**What you are asked to do**. Work out how many lines below contain "each", then write only that number.

Stored items:
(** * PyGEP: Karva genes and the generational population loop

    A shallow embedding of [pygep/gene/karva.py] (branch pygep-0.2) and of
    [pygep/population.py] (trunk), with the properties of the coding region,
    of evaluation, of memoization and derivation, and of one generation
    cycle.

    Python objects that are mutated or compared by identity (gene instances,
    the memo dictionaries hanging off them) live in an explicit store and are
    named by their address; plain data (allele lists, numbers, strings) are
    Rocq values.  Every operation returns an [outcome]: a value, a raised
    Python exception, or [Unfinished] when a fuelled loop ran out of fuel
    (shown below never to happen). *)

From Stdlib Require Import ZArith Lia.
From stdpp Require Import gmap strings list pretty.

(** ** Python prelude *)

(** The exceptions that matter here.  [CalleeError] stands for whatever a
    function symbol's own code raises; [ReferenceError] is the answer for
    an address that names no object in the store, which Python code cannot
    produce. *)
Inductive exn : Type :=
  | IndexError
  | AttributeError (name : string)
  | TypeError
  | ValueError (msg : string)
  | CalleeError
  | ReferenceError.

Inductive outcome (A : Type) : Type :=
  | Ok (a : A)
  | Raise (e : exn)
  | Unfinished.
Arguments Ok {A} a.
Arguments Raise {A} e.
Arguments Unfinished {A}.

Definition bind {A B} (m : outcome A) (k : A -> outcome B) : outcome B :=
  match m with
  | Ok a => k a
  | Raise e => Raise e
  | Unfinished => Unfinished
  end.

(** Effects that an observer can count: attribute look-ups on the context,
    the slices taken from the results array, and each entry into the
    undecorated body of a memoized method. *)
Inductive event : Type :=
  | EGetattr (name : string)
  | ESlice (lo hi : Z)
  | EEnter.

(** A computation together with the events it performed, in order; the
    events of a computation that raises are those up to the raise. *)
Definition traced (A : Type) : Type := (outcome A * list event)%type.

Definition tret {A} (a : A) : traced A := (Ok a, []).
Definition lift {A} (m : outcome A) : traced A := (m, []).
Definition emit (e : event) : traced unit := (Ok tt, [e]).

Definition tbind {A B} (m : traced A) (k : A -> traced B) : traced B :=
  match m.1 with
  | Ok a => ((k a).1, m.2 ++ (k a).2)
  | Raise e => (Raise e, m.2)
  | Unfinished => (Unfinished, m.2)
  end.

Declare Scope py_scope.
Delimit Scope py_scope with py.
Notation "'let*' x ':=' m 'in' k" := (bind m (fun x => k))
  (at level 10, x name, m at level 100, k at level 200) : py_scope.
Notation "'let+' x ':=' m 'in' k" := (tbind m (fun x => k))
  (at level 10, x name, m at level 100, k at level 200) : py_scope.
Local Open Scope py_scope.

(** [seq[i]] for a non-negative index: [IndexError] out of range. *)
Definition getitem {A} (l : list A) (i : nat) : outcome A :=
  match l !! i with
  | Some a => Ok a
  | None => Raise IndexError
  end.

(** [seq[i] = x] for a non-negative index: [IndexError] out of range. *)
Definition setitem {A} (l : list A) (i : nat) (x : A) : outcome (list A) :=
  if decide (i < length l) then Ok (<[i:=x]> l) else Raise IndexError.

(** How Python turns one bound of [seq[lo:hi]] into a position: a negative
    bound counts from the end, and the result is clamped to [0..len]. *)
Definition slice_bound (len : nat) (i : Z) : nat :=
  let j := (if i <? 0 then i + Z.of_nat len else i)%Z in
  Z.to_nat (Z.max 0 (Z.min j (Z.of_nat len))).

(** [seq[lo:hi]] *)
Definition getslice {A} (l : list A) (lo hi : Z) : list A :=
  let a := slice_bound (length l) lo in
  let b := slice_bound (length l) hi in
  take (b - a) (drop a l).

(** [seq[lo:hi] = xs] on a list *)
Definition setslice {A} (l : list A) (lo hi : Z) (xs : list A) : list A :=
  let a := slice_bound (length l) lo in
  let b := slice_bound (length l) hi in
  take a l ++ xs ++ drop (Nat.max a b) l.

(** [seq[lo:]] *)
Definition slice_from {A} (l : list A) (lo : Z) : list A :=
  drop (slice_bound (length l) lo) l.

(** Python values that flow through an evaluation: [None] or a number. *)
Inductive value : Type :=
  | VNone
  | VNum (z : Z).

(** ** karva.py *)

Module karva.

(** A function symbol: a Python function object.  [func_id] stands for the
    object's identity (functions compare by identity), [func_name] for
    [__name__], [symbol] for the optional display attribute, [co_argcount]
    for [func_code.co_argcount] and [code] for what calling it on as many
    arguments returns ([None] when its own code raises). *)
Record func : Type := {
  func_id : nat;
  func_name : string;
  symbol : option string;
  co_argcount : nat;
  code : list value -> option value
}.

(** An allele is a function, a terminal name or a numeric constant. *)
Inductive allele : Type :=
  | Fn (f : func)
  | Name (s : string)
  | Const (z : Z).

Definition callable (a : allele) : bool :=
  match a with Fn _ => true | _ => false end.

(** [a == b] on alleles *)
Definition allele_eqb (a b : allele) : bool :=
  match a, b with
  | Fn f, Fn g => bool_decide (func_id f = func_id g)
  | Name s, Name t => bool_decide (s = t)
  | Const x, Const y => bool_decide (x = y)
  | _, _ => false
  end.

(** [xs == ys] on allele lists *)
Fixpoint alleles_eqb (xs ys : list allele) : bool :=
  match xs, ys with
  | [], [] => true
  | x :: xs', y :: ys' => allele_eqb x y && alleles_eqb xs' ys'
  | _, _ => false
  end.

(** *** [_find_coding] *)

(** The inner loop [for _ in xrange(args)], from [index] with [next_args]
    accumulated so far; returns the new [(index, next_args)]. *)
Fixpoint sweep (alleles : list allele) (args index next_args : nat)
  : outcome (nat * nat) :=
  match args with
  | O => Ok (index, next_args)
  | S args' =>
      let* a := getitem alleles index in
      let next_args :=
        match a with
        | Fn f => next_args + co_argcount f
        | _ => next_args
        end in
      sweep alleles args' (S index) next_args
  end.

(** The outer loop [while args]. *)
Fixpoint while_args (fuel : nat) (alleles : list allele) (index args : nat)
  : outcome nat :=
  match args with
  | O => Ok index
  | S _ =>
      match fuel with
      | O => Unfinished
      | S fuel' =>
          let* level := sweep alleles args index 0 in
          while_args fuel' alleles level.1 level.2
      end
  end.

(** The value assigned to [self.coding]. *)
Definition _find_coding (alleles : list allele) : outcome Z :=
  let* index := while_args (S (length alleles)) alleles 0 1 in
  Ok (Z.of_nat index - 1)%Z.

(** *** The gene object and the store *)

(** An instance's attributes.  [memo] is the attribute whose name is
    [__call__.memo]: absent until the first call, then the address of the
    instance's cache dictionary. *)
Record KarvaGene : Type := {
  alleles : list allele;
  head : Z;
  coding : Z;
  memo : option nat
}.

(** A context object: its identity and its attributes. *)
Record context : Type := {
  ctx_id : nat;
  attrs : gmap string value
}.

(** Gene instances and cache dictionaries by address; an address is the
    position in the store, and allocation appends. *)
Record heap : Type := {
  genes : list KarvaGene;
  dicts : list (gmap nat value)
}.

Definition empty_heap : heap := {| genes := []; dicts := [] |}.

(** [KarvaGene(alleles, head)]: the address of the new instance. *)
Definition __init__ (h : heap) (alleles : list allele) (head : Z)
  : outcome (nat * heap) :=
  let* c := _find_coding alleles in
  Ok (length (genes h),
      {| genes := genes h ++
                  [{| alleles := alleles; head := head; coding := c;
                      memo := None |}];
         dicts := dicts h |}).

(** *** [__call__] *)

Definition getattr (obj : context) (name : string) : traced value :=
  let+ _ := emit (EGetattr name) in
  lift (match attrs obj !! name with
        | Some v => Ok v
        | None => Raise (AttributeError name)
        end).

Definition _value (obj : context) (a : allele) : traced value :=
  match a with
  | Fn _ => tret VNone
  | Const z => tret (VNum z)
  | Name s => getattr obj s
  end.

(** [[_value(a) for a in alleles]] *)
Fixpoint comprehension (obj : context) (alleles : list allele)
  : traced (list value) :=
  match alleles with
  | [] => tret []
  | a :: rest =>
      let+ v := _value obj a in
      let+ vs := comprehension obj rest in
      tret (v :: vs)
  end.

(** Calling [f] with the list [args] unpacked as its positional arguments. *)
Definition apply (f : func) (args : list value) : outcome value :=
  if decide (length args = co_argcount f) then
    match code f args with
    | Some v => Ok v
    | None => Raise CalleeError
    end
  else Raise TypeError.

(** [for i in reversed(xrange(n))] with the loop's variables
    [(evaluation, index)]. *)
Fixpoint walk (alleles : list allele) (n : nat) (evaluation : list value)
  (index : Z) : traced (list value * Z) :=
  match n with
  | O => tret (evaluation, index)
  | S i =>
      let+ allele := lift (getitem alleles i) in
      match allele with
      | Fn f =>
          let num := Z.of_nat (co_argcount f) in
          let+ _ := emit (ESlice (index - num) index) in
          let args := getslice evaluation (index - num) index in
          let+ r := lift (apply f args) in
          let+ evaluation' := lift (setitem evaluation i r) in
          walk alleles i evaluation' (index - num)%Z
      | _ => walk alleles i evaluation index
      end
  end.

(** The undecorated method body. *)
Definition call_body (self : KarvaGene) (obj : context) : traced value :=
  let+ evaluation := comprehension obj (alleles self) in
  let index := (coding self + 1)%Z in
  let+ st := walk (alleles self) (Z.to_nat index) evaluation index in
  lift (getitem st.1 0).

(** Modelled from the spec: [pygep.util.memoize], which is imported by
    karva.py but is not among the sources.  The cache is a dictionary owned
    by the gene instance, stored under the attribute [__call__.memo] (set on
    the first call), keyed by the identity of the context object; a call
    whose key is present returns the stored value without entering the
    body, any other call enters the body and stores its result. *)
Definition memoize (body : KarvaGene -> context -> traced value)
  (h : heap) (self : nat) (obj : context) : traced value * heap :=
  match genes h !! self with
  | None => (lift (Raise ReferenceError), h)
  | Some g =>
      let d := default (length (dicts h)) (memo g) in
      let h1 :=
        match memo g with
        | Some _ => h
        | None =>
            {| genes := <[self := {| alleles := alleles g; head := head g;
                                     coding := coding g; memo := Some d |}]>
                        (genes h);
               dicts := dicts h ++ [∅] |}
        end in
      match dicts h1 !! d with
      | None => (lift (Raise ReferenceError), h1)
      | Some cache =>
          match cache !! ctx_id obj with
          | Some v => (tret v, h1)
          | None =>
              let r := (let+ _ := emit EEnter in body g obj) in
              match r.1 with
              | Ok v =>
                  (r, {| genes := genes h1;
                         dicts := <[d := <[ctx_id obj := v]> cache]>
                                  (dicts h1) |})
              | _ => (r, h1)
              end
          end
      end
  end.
---
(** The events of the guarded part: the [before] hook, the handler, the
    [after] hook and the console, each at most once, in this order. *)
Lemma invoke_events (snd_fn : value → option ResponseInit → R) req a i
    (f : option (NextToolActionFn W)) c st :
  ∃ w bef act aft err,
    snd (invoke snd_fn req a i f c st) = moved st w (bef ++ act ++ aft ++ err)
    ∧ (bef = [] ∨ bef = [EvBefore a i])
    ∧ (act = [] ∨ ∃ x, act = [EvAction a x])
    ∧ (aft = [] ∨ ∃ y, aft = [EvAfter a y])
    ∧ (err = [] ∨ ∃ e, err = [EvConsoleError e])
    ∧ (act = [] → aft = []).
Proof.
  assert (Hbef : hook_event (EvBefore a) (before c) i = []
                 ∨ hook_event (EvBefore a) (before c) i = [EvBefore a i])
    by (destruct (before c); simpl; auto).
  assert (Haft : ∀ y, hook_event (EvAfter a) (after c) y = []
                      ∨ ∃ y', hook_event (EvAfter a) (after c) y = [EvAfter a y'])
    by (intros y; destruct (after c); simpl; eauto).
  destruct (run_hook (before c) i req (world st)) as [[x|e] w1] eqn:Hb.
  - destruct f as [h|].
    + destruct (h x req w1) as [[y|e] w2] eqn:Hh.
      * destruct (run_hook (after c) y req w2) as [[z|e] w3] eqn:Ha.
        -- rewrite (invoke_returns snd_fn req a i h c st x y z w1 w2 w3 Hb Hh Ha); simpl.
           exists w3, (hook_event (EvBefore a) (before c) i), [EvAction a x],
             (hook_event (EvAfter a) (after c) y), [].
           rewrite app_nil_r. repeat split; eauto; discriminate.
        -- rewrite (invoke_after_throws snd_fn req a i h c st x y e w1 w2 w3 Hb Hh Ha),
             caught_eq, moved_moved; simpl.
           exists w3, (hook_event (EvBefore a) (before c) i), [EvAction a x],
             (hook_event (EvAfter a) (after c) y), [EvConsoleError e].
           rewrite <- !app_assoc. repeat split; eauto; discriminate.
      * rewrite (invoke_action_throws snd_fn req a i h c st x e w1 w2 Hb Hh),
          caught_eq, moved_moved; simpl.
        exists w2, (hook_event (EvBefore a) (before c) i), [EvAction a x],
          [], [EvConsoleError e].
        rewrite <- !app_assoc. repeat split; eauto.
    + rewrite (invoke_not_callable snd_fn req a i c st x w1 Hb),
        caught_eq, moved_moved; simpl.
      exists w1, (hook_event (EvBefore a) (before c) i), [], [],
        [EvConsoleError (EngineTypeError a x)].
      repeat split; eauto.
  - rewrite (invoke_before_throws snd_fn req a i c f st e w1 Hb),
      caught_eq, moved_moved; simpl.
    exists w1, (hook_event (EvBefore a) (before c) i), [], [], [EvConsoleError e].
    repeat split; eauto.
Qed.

**Solved exercise**. 2